Acantholytic squamous cell carcinoma (ASCC) is associated with immunosuppression and infection with human papillomavirus (HPV). Response to standard chemoradiotherapy (CRT) varies considerably. A comprehensive molecular characterization of CRT resistance is lacking, and little is known about the interplay between tumor immune contexture, host immunity, and immunosuppressive and/or immune activating effects of CRT. Patients with histologically confirmed, localized ASCC, treated between 1998 and 2019 at three different sites (Frankfurt, Berlin, Tübingen) of the German Cancer Consortium (DKTK) were included. All patients received 5-FU/MMC-based CRT. Patient cohorts for molecular analysis were defined based on availability and quality of samples, including baseline formalin fixed paraffin embedded biopsies for immunohistochemistry (n=130), baseline RNA sequencing (n=98), peripheral blood immune profiling by sequential multiparametric flow cytometry (n=47), and serum cytokine multiplex assays measurement (n=35). Tumor response, freedom from locoregional failure (FFLF), and freedom from distant metastasis (FFDM) were correlated with clinicopathologic and molecular findings. Baseline FFPE tumor samples were processed for total RNA isolation, library preparation and raw counts generation.
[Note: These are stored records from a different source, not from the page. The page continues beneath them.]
Lemma AssembleForwardOpenResponse_error o r d status extended :
  status ≠ 0 → holds [] (message r) → length (additional_status r) = 2%nat →
  ∃ r', AssembleForwardOpenResponse o r status extended d
        = Some (kEipStatusOkSend, set_state 0 o, r', reply_item d 2) ∧
    let ws := error_words o status extended in
    open_reply o status (Z.of_nat (length ws)) (ws ++ drop (length ws) (additional_status r))
      (triad_bytes o ++ [0; 0]) r'.
Proof.
  intros Hs Hh Hl. unfold AssembleForwardOpenResponse. rewrite unconnected_reply_item_eq.
  cbn [mbind option_bind]. rewrite (proj2 (Z.eqb_neq _ _)) by (unfold kCipErrorSuccess; lia).
  cbv iota. change (ConnectionObjectSetState kConnectionObjectStateNonExistent o)
    with (Some (set_state 0 o)). cbn [mbind option_bind].
  set (r0 := connection_error_status _ _ _ _).
  assert (Hr0 : message r0 = message r ∧ reply_service r0 = open_service o ∧
    general_status r0 = status ∧
    size_of_additional_status r0 = Z.of_nat (length (error_words o status extended)) ∧
    additional_status r0 = error_words o status extended
      ++ drop (length (error_words o status extended)) (additional_status r)).
  { destruct (additional_status r) as [|w0 [|w1 [|]]] eqn:Ea; try done.
    unfold r0, connection_error_status, error_words, open_service,
      kConnectionManagerExtendedStatusCodeErrorInvalidOToTConnectionSize,
      kConnectionManagerExtendedStatusCodeErrorInvalidTToOConnectionSize,
      kCipErrorNotEnoughData, kCipErrorTooMuchData, set_additional_status,
      set_size_of_additional_status, set_general_status, set_reply_service.
    cbn [additional_status message reply_service general_status size_of_additional_status].
    rewrite Ea. destruct (is_large_forward_open o); repeat case_match; done. }
  clearbody r0. destruct Hr0 as (Hm & Hsv & Hg & Hz & Ha). rewrite <-Hm in Hh.
  reply_write Hh (writes_Int (connection_serial_number (set_state 0 o))).
  reply_write Hh (writes_Int (originator_vendor_id (set_state 0 o))).
  reply_write Hh (writes_Dint (originator_serial_number (set_state 0 o))).
  reply_write Hh (writes_Sint 0). reply_write Hh (writes_Sint 0).
  eexists. split; [done |]. split; [done |]. do 3 (split; [done |]).
  unfold triad_bytes. revert Hh. rewrite <-!(assoc_L (++)). done.
Qed.

Lemma reply_dummy_error req r status extended w :
  status ≠ 0 → holds [] (message r) → length (additional_status r) = 2%nat →
  ∃ r' , reply_dummy req r status extended w
         = Some (kEipStatusOkSend, req, r',
                 update_manager (set_dummy (set_state 0 (dummy w)))
                   (set_cpf (reply_item (g_cpf w) 2) w)) ∧
    let ws := error_words (dummy w) status extended in
    open_reply (dummy w) status (Z.of_nat (length ws))
      (ws ++ drop (length ws) (additional_status r)) (triad_bytes (dummy w) ++ [0; 0]) r'.
Proof.
  intros Hs Hh Hl. unfold reply_dummy.
  destruct (AssembleForwardOpenResponse_error (dummy w) r (g_cpf w) status extended)
    as (r' & -> & Hr); [done .. |]. by exists r'.
Qed.

(** ** Lemmas: requests *)

(** The fields of a (Large) Forward Open in front of the path. *)
Record OpenRequest := mkOpenRequest {
  fo_tick : Z; fo_ticks : Z; fo_o_t : Z; fo_t_o : Z; fo_serial : Z; fo_vendor : Z;
  fo_oserial : Z; fo_mult : Z; fo_r1 : Z; fo_r2 : Z; fo_r3 : Z; fo_o_rpi : Z; fo_o_params : Z;
  fo_t_rpi : Z; fo_t_params : Z; fo_trigger : Z }.

Definition open_bytes (large : bool) (q : OpenRequest) : list Z :=
  forward_open_bytes large (fo_tick q) (fo_ticks q) (fo_o_t q) (fo_t_o q) (fo_serial q)
    (fo_vendor q) (fo_oserial q) (fo_mult q) (fo_r1 q) (fo_r2 q) (fo_r3 q) (fo_o_rpi q)
    (fo_o_params q) (fo_t_rpi q) (fo_t_params q) (fo_trigger q).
Total RNA was isolated from FFPE samples using Qiagen RNeasy FFPE Kit (Qiagen) and depleted from ribosomal RNA (Ribozero rRNA Removal Kit (Illumina, San Diego, CA, USA)) to prepare sequencing libraries (NEBNext Ultra RNA Library Prep Kit for Illumina). Briefly, enriched RNAs were fragmented for 15 minutes at 94 °C. First strand and second strand cDNA were subsequently synthesized. cDNA fragments were end repaired and adenylated at 3’ends, and universal adapter was ligated to cDNA fragments, followed by index addition and library enrichment with limited cycle PCR. Sequencing libraries were validated using the Agilent Tapestation 4200 (Agilent Technologies, Palo Alto, CA, USA), and quantified by using Qubit 2.0 Fluorometer (Invitrogen, Carlsbad, CA) as well as by quantitative PCR (Applied Biosystems, Carlsbad, CA, USA). Samples were sequenced using a 2 × 150 paired end configuration (HiSeq 2x150 PE HO) and quality guarantee ≥80% of bases ≥Q3.